Announcement

Collapse
No announcement yet.
X
  • Filter
  • Time
  • Show
Clear All
new posts

  • P value for area under the curve using Iroc command

    I am using Stata 13. I have run a logistic regression to check the association of Obesity with several covariates. To assess the fit for the model I ran the Hosmer Lemeshow goodness of fit test and also a ROC curve. For the latter, I ran the Iroc command. This only gives the area under the curve but no p-value for it. Rom another post I found that "roctab" gives the 95% CI of the area under the curve statistic. I would like to know how I can get the significance level for the ROC.

    ----------------
    . lroc

    Logistic model for BMIcat5

    number of observations = 359
    area under ROC curve = 0.7817





    Last edited by Josna Rani; 23 Mar 2019, 03:28.

  • #2
    For a recent test to evaluate the calibration of binary models I refer you to the following paper from The State Journal, and this presentation from the 2018 Stata Conference.
    You can install the calibration belt package from the Stata command window:
    Code:
    net install gr0071
    There is an example data set and do file that you can get typing:
    Code:
    net get gr0071
    Note to first change your working directory to an appropriate folder before downloading.
    http://publicationslist.org/eric.melse

    Comment


    • #3
      Josna can use something like the following to get at what I'm guessing Josna's after. Start at the "Begin here" comment.
      Code:
      version 15.1
      
      clear *
      
      set seed `=strreverse("1489649")'
      quietly set obs 250
      
      generate byte outcome = runiform() < 0.5
      forvalues i = 1/3 {
          generate double predictor`i' = runiform()
      }
      
      logit outcome c.(predictor?), nolog
      lroc , nograph
      
      *
      * Begin here
      *
      predict double xb, xb
      
      tempname null z
      scalar define `null' = 0.5
      
      roctab outcome xb
      scalar define `z' = (r(area) - `null') / r(se)
      
      display in smcl as text "z = " %06.4f `z', "P>|z| = " %04.2f 2 * normal(-abs(`z'))
      
      exit
      In lieu of the code above that follows lroc , nograph, I believe that Josna would do well just to omit the option and examine the graph that lroc produces. In several recent posts, Clyde Schechter has included a hyperlink to a recent editorial in a science magazine. It strikes me as pertinent in the context of "to know how I can get the significance level for the ROC", and I recommend that Josna search it out.
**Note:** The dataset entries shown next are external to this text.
Lemma timeout_walk_spec {W} (s : tstate W) n h g msecs first l : ∀ m t r fuel p0 e0,
  tlist m t l → l ≠ [] → NoDup (n :: l.*1) → times_ok l → n ≠ 0 →
  m !! n = Some (SysTimeo 0 r h g) → r < 4294967296 →
  head_time l ≤ r →
  ts_next_timeout s = p0 → p0 ≠ n → m !! p0 = Some e0 → st_time e0 = first →
  0 ≤ msecs → 0 ≤ first → (msecs < r - total l → msecs + first < 4294967296) →
  (length l < fuel)%nat →
  ∃ m', timeout_walk fuel n t msecs (set_timeos m s) = Some (tt, set_timeos m' s) ∧
    tlist m' t (ins msecs first n (h, g) r l) ∧
    (∀ k, k ∉ n :: l.*1 → m' !! k = m !! k).
Proof.
  induction l as [|[a [tm [ha ga]]] l IH]; intros m t r fuel p0 e0 Hl Hne Hnd Htm Hn0 Hn Hr Hle
    Hp0 Hpn He0 Hf Hms Hf0 Hsum Hfuel; [done|].
  destruct fuel as [|fuel]; [cbn in Hfuel; lia|]. cbn [timeout_walk].
  destruct Hl as (-> & Ha0 & q & Ha & Hl). rewrite (proj2 (Z.eqb_neq a 0)) by done.
  apply Forall_cons_1 in Htm as [Hta Htl]. cbn in Hta.
  assert (Hna : n ≠ a ∧ (n ∉ l.*1) ∧ (a ∉ l.*1) ∧ NoDup l.*1).
  { rewrite fmap_cons in Hnd. apply list.NoDup_cons in Hnd as [H1 Hnd]. apply list.NoDup_cons in Hnd as [H2 Hnd].
    apply not_elem_of_cons in H1 as [H1 H3]. done. }
  destruct Hna as (Hna & Hnl & Hal & Hndl).
  cbn [head_time] in Hle. tstep. cbn [st_time st_next]. tstep. tstep. cbn [st_time st_next st_h st_arg].
  rewrite u32_small by lia. set (r' := r - tm) in *.
  assert (Hr' : r' = r - tm) by done. clearbody r'.
  set (m1 := <[n := SysTimeo 0 r' h g]> m).
  change (set_timeos (<[n := SysTimeo 0 r' h g]> (ts_timeos (set_timeos m s))) (set_timeos m s))
    with (set_timeos m1 s).
  assert (Hm1 : m1 !! n = Some (SysTimeo 0 r' h g) ∧ ∀ k, k ≠ n → m1 !! k = m !! k).
  { unfold m1. split; [by simplify_map_eq | intros k Hk; by rewrite lookup_insert_ne]. }
  destruct Hm1 as [Hm1n Hm1]. clearbody m1.
  assert (Hm1a : m1 !! a = Some (SysTimeo q tm ha ga)) by (by rewrite Hm1).
  destruct l as [|[b [tm' [hb gb]]] l].
  - cbn in Hl. subst q. rewrite Z.eqb_refl. tstep. cbn [negb ins]. rewrite <- Hr'. cbn [total] in Hsum.
    set (rr := if msecs <? r' then msecs + first else r').
    assert (E : ∃ m2, when (msecs <? r')
        (p ← gets ts_next_timeout; first ← tderef p; upd_time n (λ _, u32 (msecs + st_time first)))
        (set_timeos m1 s) = Some (tt, set_timeos m2 s) ∧
      m2 !! n = Some (SysTimeo 0 rr h g) ∧ ∀ k, k ≠ n → m2 !! k = m !! k).
    { unfold rr. destruct (Z.ltb_spec msecs r') as [Hlt|Hge]; [|by exists m1].
      cbn [when]. tstep. erewrite prog_bind_step by (apply tderef_run; cbn; rewrite Hp0, Hm1; done).
      rewrite Hf, u32_small by lia. erewrite upd_time_run by (cbn; exact Hm1n).
      eexists. split; [reflexivity|]. split; [by simplify_map_eq|].
      intros k Hk. cbn. rewrite lookup_insert_ne by done. by apply Hm1. }
    destruct E as (m2 & E & Hm2n & Hm2). erewrite prog_bind_step by exact E.
    erewrite prog_bind_step by (apply upd_next_run; exact Hm2n).
    erewrite upd_next_run by (cbn; rewrite lookup_insert_ne, Hm2 by done; exact Ha).
    eexists. split; [reflexivity|]. cbn [st_time st_h st_arg ts_timeos set_timeos]. split.
    + split; [done|]. split; [done|]. exists n. split; [by simplify_map_eq|].
      split; [done|]. split; [done|]. exists 0. split; [|done]. by simplify_map_eq.
    + intros k Hk. apply not_elem_of_cons in Hk as [Hk1 Hk]. apply not_elem_of_cons in Hk as [Hk2 _].
      cbn in Hk2. rewrite !lookup_insert_ne by done. by apply Hm2.
  - destruct Hl as (-> & Hb0 & q' & Hb & Hl). rewrite (proj2 (Z.eqb_neq b 0)) by done. cbn [negb].
    pose proof Htl as Htl'. apply Forall_cons_1 in Htl' as [Htb _]. cbn in Htb.
    rewrite fmap_cons in Hnl, Hal, Hndl. cbn [fst] in Hnl, Hal, Hndl.
    apply not_elem_of_cons in Hnl as [Hnb Hnl']. apply not_elem_of_cons in Hal as [Hab Hal'].
    apply list.NoDup_cons in Hndl as [Hbl Hndl].
    assert (Hm1b : m1 !! b = Some (SysTimeo q' tm' hb gb)) by (by rewrite Hm1).
    erewrite (prog_bind_step (nx ← _; _)) by (tstep; reflexivity). cbn [st_time].
    cbn [ins]. rewrite <- Hr'. destruct (Z.ltb_spec r' tm') as [Hlt|Hge].
    + tstep. erewrite prog_bind_step by (apply upd_next_run; cbn; by simplify_map_eq).
      erewrite upd_next_run by (cbn; by simplify_map_eq). cbn [st_time]. rewrite u32_small by lia.
      eexists. split; [reflexivity|]. cbn [st_time st_h st_arg st_next ts_timeos set_timeos]. split.
      * split; [done|]. split; [done|]. exists n. split; [by simplify_map_eq|].
        split; [done|]. split; [done|]. exists b. split; [by simplify_map_eq|].
        split; [done|]. split; [done|]. exists q'. split; [by simplify_map_eq|].
        apply (tlist_frame m); [done|]. intros k Hk.
        rewrite !lookup_insert_ne by set_solver. apply Hm1. set_solver.
      * intros k Hk. rewrite fmap_cons in Hk. cbn in Hk.
        rewrite !lookup_insert_ne by set_solver. apply Hm1. set_solver.
    + destruct (IH m1 b r' fuel p0 e0) as (m' & E & Hl' & Hfr); try done; try lia.
      * apply (tlist_frame m); [cbn; eauto 10|]. intros k Hk. apply Hm1. set_solver.
      * apply list.NoDup_cons. split; [set_solver|]. apply list.NoDup_cons. by split.
      * by rewrite Hm1.
      * cbn [total] in Hsum |- *. lia.
      * cbn [length] in Hfuel |- *. lia.
      * exists m'. split; [exact E|]. split.
        -- split; [done|]. split; [done|]. exists b. split; [|exact Hl'].
           rewrite Hfr; [done|]. set_solver.
        -- intros k Hk. rewrite Hfr by set_solver. apply Hm1. set_solver.
Qed.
      I believe that area under the receiver operating characteristic curve is more related to discrimination than calibration.

      Comment


      • #4
        Hi Joseph Coveney,
        Can you explain or point to an explanation for "double" and the c.(predictor) ? What does c.() mean exactly and when to use?

        Thank you,
        Geraldine

        Comment


        • #5
          "double" is a data-type. If not explicitly specified, the default data type in Stata is single-precision floating point. Specifying "double" in the code above makes the predictions double-precision floating point, the same as all other statistical software (and even Microsoft's Excel). My use of it there is to follow the principle of maintaining full precision in intermediate computations. You can find StataCorp's online helpfile for Stata's data types here.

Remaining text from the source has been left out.